[Task objective]:
All that should be output is the block of lines below from the line with "finalGoodFrames := finalGoodFrames st; finalShowFrames" to the line with "(** Both foot", both included, exactly as written.

[Record extracts]:
Segment Open

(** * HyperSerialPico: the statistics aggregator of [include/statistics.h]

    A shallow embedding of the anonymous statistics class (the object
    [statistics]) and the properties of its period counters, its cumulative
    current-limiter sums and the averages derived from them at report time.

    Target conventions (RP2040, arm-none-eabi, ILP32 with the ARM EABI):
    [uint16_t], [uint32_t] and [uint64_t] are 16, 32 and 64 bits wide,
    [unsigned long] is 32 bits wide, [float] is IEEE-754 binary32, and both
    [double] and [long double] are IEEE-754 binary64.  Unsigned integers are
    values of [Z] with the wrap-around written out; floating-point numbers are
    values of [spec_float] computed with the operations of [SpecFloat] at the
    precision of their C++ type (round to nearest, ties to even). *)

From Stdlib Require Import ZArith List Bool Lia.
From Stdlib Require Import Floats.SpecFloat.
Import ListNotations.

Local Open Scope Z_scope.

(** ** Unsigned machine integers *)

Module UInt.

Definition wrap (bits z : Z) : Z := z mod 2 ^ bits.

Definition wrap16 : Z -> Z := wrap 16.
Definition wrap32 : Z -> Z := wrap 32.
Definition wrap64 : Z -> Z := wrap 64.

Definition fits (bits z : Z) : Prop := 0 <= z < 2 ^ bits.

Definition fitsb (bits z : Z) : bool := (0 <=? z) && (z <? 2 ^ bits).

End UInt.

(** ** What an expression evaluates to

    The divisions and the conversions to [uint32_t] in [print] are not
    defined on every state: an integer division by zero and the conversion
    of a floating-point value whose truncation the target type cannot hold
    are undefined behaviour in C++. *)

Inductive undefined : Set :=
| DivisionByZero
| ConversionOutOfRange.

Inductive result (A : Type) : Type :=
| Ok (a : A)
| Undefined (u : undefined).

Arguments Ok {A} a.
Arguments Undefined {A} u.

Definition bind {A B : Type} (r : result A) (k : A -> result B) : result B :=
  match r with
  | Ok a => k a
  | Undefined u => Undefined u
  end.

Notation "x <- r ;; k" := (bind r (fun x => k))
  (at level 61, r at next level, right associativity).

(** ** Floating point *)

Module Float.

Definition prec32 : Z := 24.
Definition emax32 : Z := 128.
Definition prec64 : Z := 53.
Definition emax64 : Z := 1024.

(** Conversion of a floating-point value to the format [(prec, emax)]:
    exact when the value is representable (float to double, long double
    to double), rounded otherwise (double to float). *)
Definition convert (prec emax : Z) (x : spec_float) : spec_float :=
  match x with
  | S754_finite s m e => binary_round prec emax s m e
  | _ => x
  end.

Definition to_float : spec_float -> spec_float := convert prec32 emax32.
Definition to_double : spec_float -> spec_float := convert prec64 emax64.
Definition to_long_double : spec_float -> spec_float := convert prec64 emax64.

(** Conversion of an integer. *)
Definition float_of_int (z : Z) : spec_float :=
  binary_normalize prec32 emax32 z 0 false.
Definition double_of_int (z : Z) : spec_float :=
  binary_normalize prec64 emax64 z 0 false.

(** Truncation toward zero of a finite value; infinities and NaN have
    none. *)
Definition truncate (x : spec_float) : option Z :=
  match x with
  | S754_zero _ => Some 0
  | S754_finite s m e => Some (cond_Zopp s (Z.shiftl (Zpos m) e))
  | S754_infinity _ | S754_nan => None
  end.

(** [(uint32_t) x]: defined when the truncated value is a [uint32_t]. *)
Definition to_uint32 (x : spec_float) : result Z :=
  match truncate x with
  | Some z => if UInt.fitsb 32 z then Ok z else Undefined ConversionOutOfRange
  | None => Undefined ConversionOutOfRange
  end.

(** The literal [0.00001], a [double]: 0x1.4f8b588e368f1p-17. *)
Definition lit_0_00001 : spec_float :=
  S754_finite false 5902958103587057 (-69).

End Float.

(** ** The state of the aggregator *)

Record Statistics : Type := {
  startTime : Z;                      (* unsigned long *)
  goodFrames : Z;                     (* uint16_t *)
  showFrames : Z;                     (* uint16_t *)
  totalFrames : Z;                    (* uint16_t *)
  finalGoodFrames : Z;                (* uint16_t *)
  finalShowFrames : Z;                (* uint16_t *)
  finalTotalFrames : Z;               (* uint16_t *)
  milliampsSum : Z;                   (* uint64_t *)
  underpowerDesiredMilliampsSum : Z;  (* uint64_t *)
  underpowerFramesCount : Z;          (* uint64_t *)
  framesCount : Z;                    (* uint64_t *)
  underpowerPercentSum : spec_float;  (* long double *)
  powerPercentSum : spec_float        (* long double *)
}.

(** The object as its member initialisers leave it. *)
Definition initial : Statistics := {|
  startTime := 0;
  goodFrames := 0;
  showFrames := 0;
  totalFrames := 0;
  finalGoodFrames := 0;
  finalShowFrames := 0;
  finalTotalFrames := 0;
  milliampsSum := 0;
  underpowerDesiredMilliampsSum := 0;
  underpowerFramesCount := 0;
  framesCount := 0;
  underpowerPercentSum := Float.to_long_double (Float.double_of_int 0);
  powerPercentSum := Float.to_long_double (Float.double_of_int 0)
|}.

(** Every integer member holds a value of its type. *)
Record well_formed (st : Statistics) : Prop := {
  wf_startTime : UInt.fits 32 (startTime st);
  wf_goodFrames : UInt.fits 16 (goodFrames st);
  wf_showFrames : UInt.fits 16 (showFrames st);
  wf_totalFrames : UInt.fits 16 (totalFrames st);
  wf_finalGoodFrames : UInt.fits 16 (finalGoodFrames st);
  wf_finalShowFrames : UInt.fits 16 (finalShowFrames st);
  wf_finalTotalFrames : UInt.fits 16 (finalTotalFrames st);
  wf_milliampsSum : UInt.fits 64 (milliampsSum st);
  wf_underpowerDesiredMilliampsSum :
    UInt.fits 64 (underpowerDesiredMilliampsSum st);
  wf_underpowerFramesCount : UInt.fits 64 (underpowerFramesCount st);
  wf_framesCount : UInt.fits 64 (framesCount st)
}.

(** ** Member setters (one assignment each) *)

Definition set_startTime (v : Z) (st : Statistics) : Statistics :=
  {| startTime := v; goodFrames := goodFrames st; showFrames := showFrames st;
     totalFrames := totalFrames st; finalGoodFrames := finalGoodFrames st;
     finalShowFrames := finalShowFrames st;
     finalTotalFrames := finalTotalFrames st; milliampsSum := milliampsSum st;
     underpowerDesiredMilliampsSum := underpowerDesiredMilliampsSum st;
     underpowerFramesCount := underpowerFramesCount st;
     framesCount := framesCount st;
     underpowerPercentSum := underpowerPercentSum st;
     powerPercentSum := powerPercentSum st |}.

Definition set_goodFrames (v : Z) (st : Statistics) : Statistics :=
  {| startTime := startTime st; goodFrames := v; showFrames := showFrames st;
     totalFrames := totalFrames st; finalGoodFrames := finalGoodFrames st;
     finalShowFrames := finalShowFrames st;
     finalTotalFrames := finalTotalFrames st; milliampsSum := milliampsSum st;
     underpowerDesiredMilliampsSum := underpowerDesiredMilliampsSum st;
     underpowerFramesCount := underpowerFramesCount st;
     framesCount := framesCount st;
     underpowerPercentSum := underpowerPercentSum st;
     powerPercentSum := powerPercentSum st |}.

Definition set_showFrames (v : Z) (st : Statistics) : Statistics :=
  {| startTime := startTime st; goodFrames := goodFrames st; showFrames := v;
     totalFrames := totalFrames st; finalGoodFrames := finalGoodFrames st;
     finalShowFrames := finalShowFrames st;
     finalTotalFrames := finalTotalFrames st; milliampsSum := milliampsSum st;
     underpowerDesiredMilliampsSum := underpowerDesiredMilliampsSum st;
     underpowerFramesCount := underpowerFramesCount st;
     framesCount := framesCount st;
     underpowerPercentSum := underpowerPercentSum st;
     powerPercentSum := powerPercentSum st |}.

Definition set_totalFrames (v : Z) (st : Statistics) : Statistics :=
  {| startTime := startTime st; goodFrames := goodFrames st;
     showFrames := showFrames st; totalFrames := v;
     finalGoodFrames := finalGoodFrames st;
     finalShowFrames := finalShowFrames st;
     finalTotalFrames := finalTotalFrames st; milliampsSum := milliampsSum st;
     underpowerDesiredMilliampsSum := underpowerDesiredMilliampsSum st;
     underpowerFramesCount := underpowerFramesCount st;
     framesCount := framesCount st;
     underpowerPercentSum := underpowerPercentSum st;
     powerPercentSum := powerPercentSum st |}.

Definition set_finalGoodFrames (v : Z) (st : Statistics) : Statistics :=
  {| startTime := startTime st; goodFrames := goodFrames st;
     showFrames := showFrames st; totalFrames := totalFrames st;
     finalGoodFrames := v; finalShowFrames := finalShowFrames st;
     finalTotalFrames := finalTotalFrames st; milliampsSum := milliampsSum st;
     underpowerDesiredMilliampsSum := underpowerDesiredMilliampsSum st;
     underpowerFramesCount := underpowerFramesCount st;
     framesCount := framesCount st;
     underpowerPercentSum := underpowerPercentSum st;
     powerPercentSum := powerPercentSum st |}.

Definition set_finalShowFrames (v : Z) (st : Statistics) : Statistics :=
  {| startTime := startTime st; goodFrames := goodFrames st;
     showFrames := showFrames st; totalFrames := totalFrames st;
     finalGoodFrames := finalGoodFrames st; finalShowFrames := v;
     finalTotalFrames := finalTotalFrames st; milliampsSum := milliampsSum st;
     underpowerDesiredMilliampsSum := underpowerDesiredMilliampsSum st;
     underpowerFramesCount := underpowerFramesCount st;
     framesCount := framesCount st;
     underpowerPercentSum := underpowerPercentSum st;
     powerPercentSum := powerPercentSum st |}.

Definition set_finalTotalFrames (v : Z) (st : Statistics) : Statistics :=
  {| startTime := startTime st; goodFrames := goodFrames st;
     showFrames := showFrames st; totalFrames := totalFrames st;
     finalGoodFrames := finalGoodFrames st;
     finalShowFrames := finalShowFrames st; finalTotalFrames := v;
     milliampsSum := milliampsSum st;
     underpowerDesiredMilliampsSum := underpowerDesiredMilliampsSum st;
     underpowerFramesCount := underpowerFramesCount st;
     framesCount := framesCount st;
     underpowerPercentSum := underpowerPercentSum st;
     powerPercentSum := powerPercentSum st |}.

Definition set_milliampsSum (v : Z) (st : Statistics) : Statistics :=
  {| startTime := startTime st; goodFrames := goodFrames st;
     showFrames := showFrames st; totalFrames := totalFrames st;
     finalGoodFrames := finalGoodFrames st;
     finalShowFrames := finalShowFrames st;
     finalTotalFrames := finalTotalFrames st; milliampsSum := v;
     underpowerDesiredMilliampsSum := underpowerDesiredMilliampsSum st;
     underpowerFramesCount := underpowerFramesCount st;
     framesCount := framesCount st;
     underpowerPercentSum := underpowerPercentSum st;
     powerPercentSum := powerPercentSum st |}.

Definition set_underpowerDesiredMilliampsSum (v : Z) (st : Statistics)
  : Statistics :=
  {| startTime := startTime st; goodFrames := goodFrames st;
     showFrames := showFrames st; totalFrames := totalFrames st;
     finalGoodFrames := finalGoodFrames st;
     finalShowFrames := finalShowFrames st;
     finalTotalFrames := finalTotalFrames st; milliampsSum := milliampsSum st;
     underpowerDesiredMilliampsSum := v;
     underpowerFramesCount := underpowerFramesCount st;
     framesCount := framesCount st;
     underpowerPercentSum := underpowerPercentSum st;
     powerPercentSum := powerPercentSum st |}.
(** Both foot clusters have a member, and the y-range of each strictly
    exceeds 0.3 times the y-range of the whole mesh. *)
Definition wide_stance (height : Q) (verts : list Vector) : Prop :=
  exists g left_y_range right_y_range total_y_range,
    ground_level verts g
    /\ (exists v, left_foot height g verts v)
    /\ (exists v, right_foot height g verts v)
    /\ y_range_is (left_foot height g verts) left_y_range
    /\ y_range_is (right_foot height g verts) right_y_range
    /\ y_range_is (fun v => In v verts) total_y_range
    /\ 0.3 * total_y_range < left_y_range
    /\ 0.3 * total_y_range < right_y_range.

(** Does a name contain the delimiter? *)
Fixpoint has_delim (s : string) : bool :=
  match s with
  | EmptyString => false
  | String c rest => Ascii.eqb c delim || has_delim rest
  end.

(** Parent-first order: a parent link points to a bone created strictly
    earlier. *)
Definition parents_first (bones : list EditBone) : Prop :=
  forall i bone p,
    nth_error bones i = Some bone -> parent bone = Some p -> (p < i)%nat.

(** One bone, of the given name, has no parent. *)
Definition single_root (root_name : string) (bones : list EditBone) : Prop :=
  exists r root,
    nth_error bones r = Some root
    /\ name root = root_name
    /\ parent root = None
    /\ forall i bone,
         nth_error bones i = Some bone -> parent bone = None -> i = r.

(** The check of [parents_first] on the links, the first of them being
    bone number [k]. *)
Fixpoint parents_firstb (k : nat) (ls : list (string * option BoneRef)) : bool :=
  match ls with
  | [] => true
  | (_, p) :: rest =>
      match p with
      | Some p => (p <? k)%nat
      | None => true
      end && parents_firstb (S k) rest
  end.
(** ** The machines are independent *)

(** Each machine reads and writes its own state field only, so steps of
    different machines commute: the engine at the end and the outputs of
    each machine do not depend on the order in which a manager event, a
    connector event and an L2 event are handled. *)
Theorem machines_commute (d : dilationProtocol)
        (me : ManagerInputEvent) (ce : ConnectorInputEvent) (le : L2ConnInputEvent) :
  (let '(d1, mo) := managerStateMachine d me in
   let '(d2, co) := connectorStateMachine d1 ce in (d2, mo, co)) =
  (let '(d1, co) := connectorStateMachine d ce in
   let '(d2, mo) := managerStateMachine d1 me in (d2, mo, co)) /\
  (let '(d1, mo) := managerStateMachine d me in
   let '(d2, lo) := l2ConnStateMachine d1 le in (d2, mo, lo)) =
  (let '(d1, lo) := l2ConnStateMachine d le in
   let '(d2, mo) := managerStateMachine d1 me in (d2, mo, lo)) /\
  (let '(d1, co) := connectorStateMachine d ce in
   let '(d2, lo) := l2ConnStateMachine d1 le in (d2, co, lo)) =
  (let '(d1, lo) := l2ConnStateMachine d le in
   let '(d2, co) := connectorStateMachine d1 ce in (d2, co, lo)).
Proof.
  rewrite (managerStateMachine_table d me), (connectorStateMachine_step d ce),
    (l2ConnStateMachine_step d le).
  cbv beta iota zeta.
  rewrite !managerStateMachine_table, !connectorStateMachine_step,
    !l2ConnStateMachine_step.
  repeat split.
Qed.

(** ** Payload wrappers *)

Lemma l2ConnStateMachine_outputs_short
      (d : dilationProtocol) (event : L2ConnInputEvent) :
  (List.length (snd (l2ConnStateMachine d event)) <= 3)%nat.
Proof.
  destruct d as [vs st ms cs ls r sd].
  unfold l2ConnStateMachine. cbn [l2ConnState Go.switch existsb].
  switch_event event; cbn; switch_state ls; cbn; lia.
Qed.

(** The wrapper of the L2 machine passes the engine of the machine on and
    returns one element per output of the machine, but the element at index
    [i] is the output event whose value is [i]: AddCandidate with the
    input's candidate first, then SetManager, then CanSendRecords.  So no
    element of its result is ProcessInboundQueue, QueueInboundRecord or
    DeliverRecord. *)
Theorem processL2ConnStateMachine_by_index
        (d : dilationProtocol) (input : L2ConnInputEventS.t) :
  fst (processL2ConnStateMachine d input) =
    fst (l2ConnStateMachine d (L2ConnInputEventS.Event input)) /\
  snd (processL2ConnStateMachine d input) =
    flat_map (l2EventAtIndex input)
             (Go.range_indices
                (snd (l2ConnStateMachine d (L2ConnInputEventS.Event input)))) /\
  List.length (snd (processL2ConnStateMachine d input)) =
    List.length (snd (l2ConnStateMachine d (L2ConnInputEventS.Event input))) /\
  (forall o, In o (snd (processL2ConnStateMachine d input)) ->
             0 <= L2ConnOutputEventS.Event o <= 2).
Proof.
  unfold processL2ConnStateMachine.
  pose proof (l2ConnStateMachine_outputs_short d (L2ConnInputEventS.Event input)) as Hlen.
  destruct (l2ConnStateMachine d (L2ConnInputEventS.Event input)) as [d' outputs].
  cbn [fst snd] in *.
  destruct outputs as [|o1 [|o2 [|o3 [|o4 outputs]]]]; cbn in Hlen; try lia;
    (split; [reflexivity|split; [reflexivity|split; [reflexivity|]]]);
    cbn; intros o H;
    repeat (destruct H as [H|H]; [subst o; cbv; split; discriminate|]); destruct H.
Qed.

Segment Closed

[Output of the task]:
     finalGoodFrames := finalGoodFrames st; finalShowFrames := v;
     finalTotalFrames := finalTotalFrames st; milliampsSum := milliampsSum st;
     underpowerDesiredMilliampsSum := underpowerDesiredMilliampsSum st;
     underpowerFramesCount := underpowerFramesCount st;
     framesCount := framesCount st;
     underpowerPercentSum := underpowerPercentSum st;
     powerPercentSum := powerPercentSum st |}.

Definition set_finalTotalFrames (v : Z) (st : Statistics) : Statistics :=
  {| startTime := startTime st; goodFrames := goodFrames st;
     showFrames := showFrames st; totalFrames := totalFrames st;
     finalGoodFrames := finalGoodFrames st;
     finalShowFrames := finalShowFrames st; finalTotalFrames := v;
     milliampsSum := milliampsSum st;
     underpowerDesiredMilliampsSum := underpowerDesiredMilliampsSum st;
     underpowerFramesCount := underpowerFramesCount st;
     framesCount := framesCount st;
     underpowerPercentSum := underpowerPercentSum st;
     powerPercentSum := powerPercentSum st |}.

Definition set_milliampsSum (v : Z) (st : Statistics) : Statistics :=
  {| startTime := startTime st; goodFrames := goodFrames st;
     showFrames := showFrames st; totalFrames := totalFrames st;
     finalGoodFrames := finalGoodFrames st;
     finalShowFrames := finalShowFrames st;
     finalTotalFrames := finalTotalFrames st; milliampsSum := v;
     underpowerDesiredMilliampsSum := underpowerDesiredMilliampsSum st;
     underpowerFramesCount := underpowerFramesCount st;
     framesCount := framesCount st;
     underpowerPercentSum := underpowerPercentSum st;
     powerPercentSum := powerPercentSum st |}.

Definition set_underpowerDesiredMilliampsSum (v : Z) (st : Statistics)
  : Statistics :=
  {| startTime := startTime st; goodFrames := goodFrames st;
     showFrames := showFrames st; totalFrames := totalFrames st;
     finalGoodFrames := finalGoodFrames st;
     finalShowFrames := finalShowFrames st;
     finalTotalFrames := finalTotalFrames st; milliampsSum := milliampsSum st;
     underpowerDesiredMilliampsSum := v;
     underpowerFramesCount := underpowerFramesCount st;
     framesCount := framesCount st;
     underpowerPercentSum := underpowerPercentSum st;
     powerPercentSum := powerPercentSum st |}.
(** Both foot clusters have a member, and the y-range of each strictly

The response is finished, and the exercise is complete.